Solved example for linear interpolation
The best way to understand linear interpolation is through the use of an example.
Find the value of y if x = 5 and some set of value given are (3,2), (7,9).
Step 1: First assign each coordinate the right value
x = 5 (note that this is given)
x1 = 3 and y1 = 2
x2 = 7 and y2 = 9
Step 2: Substitute these values into the equations, then get the answer for y.
\(y = 2 +(5-3)\frac{(9-2)}{(7-3)} \quad y = \frac{11}{2}\)
How to do linear interpolation
There are a few useful steps that will help you compute the desired value such as the median, 1st quartile and 3rd quartile.
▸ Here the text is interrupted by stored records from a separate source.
(** * The traffic plugin: query classification and response synthesis

    A shallow embedding of [plugin/traffic/traffic.go] (package [traffic]):
    [ServeDNS], [serveEndpoint] and [soa], together with the parts of the Go
    standard library ([strings], [strconv], [net]) and of [miekg/dns] that
    they call.  Go packages are Rocq modules of the same name, so that the
    embedding reads [strings.HasSuffix], [dns.SplitDomainName], ... as the
    source does.

    Conventions.
    - A Go [string] is a [string]; DNS names in presentation format are
      ASCII (bytes outside the printable range are escaped as [\DDD]).
    - A Go [int] is a [Z]; [uint16] and [uint32] fields are [Z] with the
      truncation written out where the source truncates.
    - A slice is a [list]; indexing out of range panics, which the embedding
      keeps as the [Panic] outcome.
    - [w.WriteMsg(m)] appends [m] to the list of messages the writer has
      sent. *)

From Stdlib Require Import String Ascii List ZArith Bool Lia DecimalString PeanoNat.
From Stdlib Require DecimalNat.
Import ListNotations.

Local Open Scope string_scope.
Local Open Scope list_scope.

(** ** Package [strings] *)

Module strings.

Definition lower_byte (c : ascii) : ascii :=
  let n := nat_of_ascii c in
  if (65 <=? n)%nat && (n <=? 90)%nat then ascii_of_nat (n + 32) else c.

(** [strings.ToLower] on ASCII input: 'A'..'Z' are mapped to 'a'..'z'. *)
Fixpoint ToLower (s : string) : string :=
  match s with
  | EmptyString => EmptyString
  | String c r => String (lower_byte c) (ToLower r)
  end.

(** [s[n:]] *)
Definition slice_from (n : nat) (s : string) : string :=
  substring n (String.length s - n) s.

(** [len(s) >= len(prefix) && s[0:len(prefix)] == prefix] *)
Definition HasPrefix (s prefix : string) : bool :=
  (String.length prefix <=? String.length s)%nat
  && (substring 0 (String.length prefix) s =? prefix).

(** [len(s) >= len(suffix) && s[len(s)-len(suffix):] == suffix] *)
Definition HasSuffix (s suffix : string) : bool :=
  (String.length suffix <=? String.length s)%nat
  && (slice_from (String.length s - String.length suffix) s =? suffix).

(** [strings.Index]: position of the first occurrence of [substr] in [s],
    or [-1]. *)
Definition Index (s substr : string) : Z :=
  match index 0 substr s with
  | Some i => Z.of_nat i
  | None => (-1)%Z
  end.
(** X17. The script's directory after a whole run. The run was given no
    target directory and returns; at the start the script's directory held
    the script alone, or the script and a file .DS_store; and the directory
    is not the .vscode of the target, which the run makes anew. Then after
    the run the script, .DS_store and the directory are gone. *)
Theorem scripts_directory_removed `{rt : Runtime} (proc : process) (w w' : world)
    (es : gmap string node) (c : string) :
  truthy (argv2 proc) = false →
  setupTypeScript proc w = (Returned tt, w') →
  lookup (__dirname proc) (disk w) = Some (Dir es) →
  es !! scriptName = Some (File c) →
  delete scriptName es = ∅ ∨ (∃ m, delete scriptName es = {[ ".DS_store" := File m ]}) →
  __dirname proc ≠ (projectRoot proc ++ [".vscode"])%list →
  at_ (__filename proc) (disk w') = Absent ∧
  at_ (__dirname proc ++ [".DS_store"])%list (disk w') = Absent ∧
  at_ (__dirname proc) (disk w') = Absent.
Proof.
  intros Harg Hrun Hdir Hes Hrest Hvs.
  assert (Hnone : ∀ x, x ≠ scriptName → x ≠ ".DS_store" → es !! x = None).
  { intros x H1 H2. rewrite <- (lookup_delete_ne es scriptName x) by congruence.
    destruct Hrest as [-> | [m ->]]; [apply lookup_empty|].
    apply lookup_singleton_ne. congruence. }
  assert (Hfiles : ∀ x, es !! x = None ∨ ∃ c, es !! x = Some (File c)).
  { intros x. destruct (decide (x = scriptName)) as [-> | H1]; [eauto|].
    destruct (decide (x = ".DS_store")) as [-> | H2]; [|left; now apply Hnone].
    rewrite <- (lookup_delete_ne es scriptName ".DS_store") by discriminate.
    destruct Hrest as [-> | [m ->]]; [left; apply lookup_empty|].
    right. exists m. apply lookup_singleton_eq. }
  pose proof Hrun as Hsteps.
  apply setupTypeScript_returned in Hsteps as (w7 & w8 & w9 & Hconv & Hdel & Hext & Hrep).
  destruct (CleanupFacts.script_dir_untouched proc w w7 w' es Harg Hrun Hconv Hdir Hnone)
    as [Hne Hsame].
  assert (Hdir7 : lookup (__dirname proc) (disk w7) = Some (Dir es)).
  { assert (Hd : at_ (__dirname proc) (disk w7) = IsDir).
    { rewrite <- (RunFacts.parent_snoc (__dirname proc) scriptName).
      apply at_parent; [apply snoc_nonempty|].
      rewrite Hsame, (at_script _ _ es _ Hdir), Hes. discriminate. }
    apply at_dir in Hd as [es7 Hd]. rewrite Hd.
    now rewrite (CleanupFacts.same_entries proc (disk w) (disk w7) es es7 Hdir Hd
                   Hfiles Hsame). }
  assert (Hgone8 : at_ (__dirname proc) (disk w8) = Absent).
  { destruct Hrest as [Hrest | [m Hrest]].
    - destruct (deleteThisScript_alone proc w7 es c Harg Hne Hdir7 Hes Hrest)
        as (d' & E & Hgone).
      rewrite E in Hdel. now injection Hdel as <-.
    - destruct (deleteThisScript_store proc w7 es c m Harg Hne Hdir7 Hes Hrest)
        as (d' & E & Hgone).
      rewrite E in Hdel. now injection Hdel as <-. }
  assert (Hgone : at_ (__dirname proc) (disk w') = Absent).
  { destruct (CleanupFacts.script_dir_shape proc Harg Hne) as [d Hd].
    apply (report_keeps proc (shows (__dirname proc) Absent) _ _ _ Hrep).
    revert Hgone8.
    apply (addExtensionRecommendation_keeps proc (__dirname proc) Absent)
      with (r := Returned tt); [| |exact Hext].
    - right. intros [k Hk]. rewrite Hd in Hk, Hvs.
      rewrite <- app_assoc in Hk. apply app_inv_head in Hk.
      destruct k; [|discriminate]. injection Hk as Hk. apply Hvs. now rewrite Hk.
    - right. rewrite Hd. intros H. rewrite <- app_assoc in H.
      apply app_inv_head in H. discriminate. }
  split; [|split; [|exact Hgone]].
  - apply at_below; [discriminate | congruence].
  - apply at_below; [discriminate | congruence].
Qed.

Lemma scripts_directory_removed_witness :
  at_ (__filename Sample.inPlace)
      (disk (setupTypeScript Sample.inPlace Sample.startWithStore).2) = Absent ∧
  at_ (__dirname Sample.inPlace ++ [".DS_store"])%list
      (disk (setupTypeScript Sample.inPlace Sample.startWithStore).2) = Absent ∧
  at_ (__dirname Sample.inPlace)
      (disk (setupTypeScript Sample.inPlace Sample.startWithStore).2) = Absent.
Proof.
  apply (scripts_directory_removed (rt := SampleRuntime.runtime)
           Sample.inPlace Sample.startWithStore
           (setupTypeScript Sample.inPlace Sample.startWithStore).2
           Sample.scriptsAndStore Sample.scriptText).
  - reflexivity.
  - vm_compute. reflexivity.
  - vm_compute. reflexivity.
  - vm_compute. reflexivity.
  - right. exists "". vm_compute. reflexivity.
  - discriminate.
Defined.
We will go through each step with the use of an example so that it is clear.
In this example, we will look at grouped data with class intervals.
Class | Frequency |
0-10 | 5 |
11-20 | 10 |
21-30 | 1 |
31-40 | 8 |
41-50 | 18 |
51-60 | 6 |
61-70 | 20 |
Frequency is how often a value in a specific class appears in the data.
Step 1: Given the class and the frequency, you have to create another column called the cumulative frequency (also known as CF).
Cumulative frequency is therefore defined as the running total of frequencies.
Class | Frequency | CF |
0-10 | 5 | 5 |
11-20 | 10 | 15 |
21-30 | 1 | 16 |
31-40 | 8 | 24 |
41-50 | 18 | 42 |
51-60 | 6 | 48 |
61-70 | 20 | 68 |
Step 2: Plot the cumulative frequency graph. To do this, you plot the upper boundary of the class against the cumulative frequency.
Finding the median
The median is the value in the middle of the data.
The position of the median is at the \(\Big( \frac{n}{2} \Big)^{th}\) value, where n is the total cumulative frequency
In this example, n = 68
Step 1: Solve for the position of the median \(\frac{68}{2} = 34^{th} \space position\)
Step 2: Look for where the 34th position lies in the data using the cumulative frequency.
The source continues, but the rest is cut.